• [Assignment]: In the material below, find the line that contains "(** The store" and the line that contains "store_holds fs rows", then write out exactly those two lines and everything between them.

---*---

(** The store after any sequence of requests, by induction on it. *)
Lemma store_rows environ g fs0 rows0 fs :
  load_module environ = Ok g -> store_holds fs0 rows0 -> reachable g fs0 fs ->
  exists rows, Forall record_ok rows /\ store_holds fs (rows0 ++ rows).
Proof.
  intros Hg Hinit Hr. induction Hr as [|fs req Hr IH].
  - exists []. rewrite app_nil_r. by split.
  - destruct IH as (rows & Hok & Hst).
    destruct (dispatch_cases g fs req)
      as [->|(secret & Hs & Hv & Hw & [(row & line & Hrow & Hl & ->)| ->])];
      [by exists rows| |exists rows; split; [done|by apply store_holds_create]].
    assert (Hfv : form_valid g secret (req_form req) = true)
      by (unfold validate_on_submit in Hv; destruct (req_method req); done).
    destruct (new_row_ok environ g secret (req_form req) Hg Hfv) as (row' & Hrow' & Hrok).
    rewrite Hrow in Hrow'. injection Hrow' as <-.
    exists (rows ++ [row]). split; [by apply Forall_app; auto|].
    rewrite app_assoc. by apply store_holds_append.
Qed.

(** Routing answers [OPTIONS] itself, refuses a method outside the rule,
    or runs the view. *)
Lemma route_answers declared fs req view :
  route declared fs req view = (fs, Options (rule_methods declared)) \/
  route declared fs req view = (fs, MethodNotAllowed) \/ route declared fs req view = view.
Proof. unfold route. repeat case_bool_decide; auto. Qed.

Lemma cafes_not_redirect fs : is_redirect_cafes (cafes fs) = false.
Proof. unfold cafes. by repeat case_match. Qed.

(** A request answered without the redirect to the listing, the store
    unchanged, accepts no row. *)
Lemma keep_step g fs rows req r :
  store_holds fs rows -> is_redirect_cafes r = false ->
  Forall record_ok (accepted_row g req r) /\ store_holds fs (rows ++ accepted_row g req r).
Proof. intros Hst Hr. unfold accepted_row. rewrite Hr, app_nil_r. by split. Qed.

---*---

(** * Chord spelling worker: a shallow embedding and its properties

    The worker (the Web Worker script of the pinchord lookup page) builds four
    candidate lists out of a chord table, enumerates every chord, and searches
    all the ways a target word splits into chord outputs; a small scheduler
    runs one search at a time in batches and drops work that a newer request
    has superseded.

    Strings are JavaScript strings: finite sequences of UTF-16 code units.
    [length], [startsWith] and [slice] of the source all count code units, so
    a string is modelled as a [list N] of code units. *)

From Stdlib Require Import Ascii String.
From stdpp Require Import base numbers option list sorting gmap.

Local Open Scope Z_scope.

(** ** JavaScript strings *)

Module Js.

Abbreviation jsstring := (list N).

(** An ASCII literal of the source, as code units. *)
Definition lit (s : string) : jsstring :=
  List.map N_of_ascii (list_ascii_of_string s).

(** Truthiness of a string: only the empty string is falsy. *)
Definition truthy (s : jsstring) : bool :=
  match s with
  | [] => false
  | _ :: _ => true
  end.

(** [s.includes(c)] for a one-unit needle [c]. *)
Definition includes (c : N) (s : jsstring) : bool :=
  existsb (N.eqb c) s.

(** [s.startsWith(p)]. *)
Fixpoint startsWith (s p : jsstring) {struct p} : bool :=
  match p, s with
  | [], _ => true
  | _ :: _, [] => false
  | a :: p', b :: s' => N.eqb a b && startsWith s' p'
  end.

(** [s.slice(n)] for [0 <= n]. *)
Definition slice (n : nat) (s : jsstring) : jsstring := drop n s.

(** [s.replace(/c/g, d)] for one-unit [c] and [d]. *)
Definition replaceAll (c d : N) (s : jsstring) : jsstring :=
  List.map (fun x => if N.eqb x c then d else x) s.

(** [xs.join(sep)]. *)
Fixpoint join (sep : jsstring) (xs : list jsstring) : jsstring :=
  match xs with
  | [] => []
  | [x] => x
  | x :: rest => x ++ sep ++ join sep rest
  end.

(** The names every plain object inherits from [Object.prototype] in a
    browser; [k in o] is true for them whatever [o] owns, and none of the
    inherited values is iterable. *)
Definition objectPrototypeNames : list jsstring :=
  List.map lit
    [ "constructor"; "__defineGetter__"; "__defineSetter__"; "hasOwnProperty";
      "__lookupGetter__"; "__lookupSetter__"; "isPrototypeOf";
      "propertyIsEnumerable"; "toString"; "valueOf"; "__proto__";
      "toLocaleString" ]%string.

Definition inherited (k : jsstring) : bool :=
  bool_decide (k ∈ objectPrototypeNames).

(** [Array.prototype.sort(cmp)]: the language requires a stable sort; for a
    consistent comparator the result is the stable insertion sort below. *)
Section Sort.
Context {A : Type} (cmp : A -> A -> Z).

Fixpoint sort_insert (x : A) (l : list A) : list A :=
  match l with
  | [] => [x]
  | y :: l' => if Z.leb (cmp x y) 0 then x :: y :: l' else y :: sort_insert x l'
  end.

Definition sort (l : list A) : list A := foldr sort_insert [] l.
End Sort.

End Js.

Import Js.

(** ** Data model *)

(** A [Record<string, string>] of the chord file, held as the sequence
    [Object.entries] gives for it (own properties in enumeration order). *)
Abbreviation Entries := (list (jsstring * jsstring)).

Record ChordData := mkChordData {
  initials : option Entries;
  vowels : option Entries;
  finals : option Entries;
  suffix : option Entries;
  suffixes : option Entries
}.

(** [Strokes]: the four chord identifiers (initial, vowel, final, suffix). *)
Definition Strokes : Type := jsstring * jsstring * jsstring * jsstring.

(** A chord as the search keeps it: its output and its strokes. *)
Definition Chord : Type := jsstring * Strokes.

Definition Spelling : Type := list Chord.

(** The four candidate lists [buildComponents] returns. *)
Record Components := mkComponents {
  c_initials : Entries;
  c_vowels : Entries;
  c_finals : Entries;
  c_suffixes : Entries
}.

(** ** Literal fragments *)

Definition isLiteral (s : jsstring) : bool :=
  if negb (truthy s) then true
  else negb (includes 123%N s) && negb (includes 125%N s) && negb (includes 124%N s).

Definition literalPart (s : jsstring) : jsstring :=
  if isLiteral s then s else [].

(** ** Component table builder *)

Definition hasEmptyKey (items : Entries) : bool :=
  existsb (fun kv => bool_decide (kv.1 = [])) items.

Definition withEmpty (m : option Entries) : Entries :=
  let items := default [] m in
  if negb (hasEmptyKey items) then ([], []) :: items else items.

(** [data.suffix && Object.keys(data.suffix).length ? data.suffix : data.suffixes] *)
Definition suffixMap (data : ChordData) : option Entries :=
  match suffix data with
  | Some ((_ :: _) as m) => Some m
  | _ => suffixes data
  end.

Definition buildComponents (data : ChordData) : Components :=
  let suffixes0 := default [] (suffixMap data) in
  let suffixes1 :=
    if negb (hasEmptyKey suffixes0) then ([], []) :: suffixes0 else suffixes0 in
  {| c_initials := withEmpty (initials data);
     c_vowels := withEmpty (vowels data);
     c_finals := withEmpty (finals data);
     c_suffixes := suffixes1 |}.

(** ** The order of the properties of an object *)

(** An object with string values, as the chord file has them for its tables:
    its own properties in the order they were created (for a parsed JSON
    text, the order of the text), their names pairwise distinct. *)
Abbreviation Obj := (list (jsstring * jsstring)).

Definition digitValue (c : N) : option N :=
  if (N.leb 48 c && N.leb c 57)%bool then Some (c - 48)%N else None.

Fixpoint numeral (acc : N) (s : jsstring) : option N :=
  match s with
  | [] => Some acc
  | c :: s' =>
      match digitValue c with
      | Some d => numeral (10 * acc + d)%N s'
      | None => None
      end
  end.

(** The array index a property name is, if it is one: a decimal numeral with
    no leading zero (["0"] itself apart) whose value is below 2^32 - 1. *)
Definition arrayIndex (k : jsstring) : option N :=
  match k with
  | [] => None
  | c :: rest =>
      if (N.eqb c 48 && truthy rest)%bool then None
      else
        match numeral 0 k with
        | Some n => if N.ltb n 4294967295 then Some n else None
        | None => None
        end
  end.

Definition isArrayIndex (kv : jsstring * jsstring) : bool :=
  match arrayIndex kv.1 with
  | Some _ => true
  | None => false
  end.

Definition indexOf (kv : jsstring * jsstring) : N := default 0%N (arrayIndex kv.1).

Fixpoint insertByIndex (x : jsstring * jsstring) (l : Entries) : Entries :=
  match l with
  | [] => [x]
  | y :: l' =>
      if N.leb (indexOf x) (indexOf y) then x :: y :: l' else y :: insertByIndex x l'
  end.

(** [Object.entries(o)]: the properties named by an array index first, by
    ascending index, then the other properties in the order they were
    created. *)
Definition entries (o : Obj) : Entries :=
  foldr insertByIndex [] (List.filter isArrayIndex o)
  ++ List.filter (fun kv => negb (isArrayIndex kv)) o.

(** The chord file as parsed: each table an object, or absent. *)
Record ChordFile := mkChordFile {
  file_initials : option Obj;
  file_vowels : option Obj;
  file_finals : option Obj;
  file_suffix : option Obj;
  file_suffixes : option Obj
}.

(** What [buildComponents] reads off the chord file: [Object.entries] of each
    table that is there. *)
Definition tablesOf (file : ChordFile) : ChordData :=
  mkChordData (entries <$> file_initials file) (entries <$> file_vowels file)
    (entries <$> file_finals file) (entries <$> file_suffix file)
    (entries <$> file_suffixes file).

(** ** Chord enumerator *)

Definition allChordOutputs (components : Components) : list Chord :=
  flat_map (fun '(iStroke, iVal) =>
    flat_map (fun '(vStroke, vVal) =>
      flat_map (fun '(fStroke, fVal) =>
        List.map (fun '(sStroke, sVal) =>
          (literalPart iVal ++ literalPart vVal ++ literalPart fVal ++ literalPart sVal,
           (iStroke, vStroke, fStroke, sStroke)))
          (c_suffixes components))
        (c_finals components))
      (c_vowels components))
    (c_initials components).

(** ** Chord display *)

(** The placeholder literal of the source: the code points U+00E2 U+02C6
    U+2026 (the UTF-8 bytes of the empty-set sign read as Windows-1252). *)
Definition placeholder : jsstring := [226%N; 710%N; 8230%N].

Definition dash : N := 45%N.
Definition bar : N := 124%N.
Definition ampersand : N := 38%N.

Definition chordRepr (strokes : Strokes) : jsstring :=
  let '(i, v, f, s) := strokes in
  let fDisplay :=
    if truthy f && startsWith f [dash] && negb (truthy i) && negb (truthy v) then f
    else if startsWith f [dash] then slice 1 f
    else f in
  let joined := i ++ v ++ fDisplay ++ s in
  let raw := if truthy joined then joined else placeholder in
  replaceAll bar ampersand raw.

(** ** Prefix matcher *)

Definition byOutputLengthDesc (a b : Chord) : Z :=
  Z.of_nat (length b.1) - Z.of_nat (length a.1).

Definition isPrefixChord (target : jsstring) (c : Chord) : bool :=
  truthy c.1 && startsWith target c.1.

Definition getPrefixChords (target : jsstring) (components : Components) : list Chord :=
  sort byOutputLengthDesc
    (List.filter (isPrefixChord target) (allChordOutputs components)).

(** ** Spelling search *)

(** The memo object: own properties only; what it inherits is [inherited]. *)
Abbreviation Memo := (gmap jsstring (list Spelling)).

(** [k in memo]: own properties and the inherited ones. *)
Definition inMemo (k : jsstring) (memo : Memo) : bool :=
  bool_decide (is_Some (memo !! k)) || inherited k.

---*---

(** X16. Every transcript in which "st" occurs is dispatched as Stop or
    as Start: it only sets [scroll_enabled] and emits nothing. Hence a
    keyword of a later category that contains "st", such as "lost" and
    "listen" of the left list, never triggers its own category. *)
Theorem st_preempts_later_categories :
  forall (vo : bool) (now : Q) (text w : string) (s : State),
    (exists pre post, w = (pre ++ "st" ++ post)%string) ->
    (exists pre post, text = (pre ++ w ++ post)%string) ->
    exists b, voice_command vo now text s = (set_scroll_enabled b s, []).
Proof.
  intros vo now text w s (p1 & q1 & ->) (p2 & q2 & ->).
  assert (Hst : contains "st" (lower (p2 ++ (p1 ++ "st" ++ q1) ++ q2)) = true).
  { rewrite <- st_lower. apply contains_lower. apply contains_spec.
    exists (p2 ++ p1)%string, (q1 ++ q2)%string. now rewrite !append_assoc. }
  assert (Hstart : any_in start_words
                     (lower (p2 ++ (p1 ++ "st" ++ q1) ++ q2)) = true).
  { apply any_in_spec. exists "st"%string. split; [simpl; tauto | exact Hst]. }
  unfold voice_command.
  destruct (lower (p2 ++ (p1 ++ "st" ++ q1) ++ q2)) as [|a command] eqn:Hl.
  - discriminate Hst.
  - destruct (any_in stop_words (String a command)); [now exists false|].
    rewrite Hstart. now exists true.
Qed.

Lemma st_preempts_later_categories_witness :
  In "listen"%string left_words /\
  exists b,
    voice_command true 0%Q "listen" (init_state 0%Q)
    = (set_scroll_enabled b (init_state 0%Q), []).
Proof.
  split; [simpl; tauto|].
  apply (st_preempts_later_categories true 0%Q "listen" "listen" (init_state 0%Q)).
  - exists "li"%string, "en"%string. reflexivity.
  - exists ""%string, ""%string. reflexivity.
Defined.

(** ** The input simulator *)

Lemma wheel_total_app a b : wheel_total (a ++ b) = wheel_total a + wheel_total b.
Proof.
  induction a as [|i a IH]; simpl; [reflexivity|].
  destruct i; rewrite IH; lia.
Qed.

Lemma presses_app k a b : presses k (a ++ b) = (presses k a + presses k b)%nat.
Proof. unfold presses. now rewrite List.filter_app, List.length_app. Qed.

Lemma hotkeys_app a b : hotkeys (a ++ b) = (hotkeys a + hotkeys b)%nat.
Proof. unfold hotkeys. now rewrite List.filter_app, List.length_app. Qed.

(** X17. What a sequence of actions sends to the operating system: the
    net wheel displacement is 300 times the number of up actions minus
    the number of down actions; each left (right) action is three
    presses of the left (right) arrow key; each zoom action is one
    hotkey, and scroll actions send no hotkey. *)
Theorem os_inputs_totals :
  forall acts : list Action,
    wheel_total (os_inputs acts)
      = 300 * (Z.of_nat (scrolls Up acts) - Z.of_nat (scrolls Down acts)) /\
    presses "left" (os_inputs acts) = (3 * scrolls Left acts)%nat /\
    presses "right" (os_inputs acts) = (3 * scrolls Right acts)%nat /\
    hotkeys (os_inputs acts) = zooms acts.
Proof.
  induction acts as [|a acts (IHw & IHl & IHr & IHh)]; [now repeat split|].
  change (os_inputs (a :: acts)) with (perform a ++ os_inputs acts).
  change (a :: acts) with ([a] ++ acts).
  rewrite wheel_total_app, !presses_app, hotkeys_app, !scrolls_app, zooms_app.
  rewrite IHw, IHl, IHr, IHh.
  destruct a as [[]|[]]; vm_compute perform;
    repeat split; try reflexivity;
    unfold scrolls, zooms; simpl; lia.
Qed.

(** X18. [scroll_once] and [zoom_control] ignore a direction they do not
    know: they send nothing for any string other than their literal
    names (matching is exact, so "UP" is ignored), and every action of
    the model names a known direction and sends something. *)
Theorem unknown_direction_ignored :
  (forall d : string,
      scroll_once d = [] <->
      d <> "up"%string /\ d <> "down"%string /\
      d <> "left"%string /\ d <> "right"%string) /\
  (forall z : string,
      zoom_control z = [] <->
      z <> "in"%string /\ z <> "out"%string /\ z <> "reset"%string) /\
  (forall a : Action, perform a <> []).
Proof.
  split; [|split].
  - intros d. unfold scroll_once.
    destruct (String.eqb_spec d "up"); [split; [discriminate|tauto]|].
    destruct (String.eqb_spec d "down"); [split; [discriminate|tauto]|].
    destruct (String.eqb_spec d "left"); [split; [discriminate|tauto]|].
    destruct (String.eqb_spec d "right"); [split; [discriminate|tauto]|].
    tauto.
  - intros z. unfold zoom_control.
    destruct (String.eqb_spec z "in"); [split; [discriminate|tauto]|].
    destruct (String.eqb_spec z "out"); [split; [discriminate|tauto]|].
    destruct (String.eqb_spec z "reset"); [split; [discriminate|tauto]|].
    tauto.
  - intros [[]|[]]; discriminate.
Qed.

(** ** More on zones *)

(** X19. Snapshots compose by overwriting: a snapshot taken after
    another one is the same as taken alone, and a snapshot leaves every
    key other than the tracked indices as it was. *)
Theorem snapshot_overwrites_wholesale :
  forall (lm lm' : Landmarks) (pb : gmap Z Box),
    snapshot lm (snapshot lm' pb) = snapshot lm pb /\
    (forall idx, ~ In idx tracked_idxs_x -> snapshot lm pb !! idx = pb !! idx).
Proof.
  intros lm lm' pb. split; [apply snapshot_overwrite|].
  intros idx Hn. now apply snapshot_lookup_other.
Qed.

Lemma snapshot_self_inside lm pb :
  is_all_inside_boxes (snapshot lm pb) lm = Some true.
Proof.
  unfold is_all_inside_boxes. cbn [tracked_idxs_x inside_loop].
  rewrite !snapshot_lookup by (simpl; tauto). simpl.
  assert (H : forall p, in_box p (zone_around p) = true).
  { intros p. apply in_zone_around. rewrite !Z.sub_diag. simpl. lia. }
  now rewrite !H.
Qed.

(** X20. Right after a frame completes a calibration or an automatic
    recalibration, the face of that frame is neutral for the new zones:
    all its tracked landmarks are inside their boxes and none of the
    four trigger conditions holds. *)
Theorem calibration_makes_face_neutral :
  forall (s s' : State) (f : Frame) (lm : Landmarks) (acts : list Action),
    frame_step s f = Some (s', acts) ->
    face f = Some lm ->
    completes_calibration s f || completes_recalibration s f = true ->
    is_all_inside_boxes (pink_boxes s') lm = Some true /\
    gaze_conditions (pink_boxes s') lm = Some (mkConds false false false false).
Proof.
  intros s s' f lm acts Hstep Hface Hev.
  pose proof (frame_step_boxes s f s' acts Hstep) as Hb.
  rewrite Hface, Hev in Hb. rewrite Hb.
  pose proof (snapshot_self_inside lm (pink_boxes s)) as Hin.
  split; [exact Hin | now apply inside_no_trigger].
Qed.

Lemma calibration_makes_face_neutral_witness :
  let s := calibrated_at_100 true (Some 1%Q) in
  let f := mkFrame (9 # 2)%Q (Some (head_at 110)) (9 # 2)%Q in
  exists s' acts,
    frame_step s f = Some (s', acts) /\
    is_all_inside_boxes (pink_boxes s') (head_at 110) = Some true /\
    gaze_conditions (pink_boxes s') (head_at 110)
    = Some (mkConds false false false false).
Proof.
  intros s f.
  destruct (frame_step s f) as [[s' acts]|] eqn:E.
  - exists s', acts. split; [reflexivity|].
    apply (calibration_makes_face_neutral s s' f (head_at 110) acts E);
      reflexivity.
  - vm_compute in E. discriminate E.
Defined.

---*---

• [Written solution]:
(** The store after any sequence of requests, by induction on it. *)
Lemma store_rows environ g fs0 rows0 fs :
  load_module environ = Ok g -> store_holds fs0 rows0 -> reachable g fs0 fs ->
  exists rows, Forall record_ok rows /\ store_holds fs (rows0 ++ rows).
Proof.
  intros Hg Hinit Hr. induction Hr as [|fs req Hr IH].
  - exists []. rewrite app_nil_r. by split.
  - destruct IH as (rows & Hok & Hst).
    destruct (dispatch_cases g fs req)
      as [->|(secret & Hs & Hv & Hw & [(row & line & Hrow & Hl & ->)| ->])];
      [by exists rows| |exists rows; split; [done|by apply store_holds_create]].
    assert (Hfv : form_valid g secret (req_form req) = true)
      by (unfold validate_on_submit in Hv; destruct (req_method req); done).
    destruct (new_row_ok environ g secret (req_form req) Hg Hfv) as (row' & Hrow' & Hrok).
    rewrite Hrow in Hrow'. injection Hrow' as <-.
    exists (rows ++ [row]). split; [by apply Forall_app; auto|].
    rewrite app_assoc. by apply store_holds_append.
Qed.

(** Routing answers [OPTIONS] itself, refuses a method outside the rule,
    or runs the view. *)
Lemma route_answers declared fs req view :
  route declared fs req view = (fs, Options (rule_methods declared)) \/
  route declared fs req view = (fs, MethodNotAllowed) \/ route declared fs req view = view.
Proof. unfold route. repeat case_bool_decide; auto. Qed.

Lemma cafes_not_redirect fs : is_redirect_cafes (cafes fs) = false.
Proof. unfold cafes. by repeat case_match. Qed.

(** A request answered without the redirect to the listing, the store
    unchanged, accepts no row. *)
Lemma keep_step g fs rows req r :
  store_holds fs rows -> is_redirect_cafes r = false ->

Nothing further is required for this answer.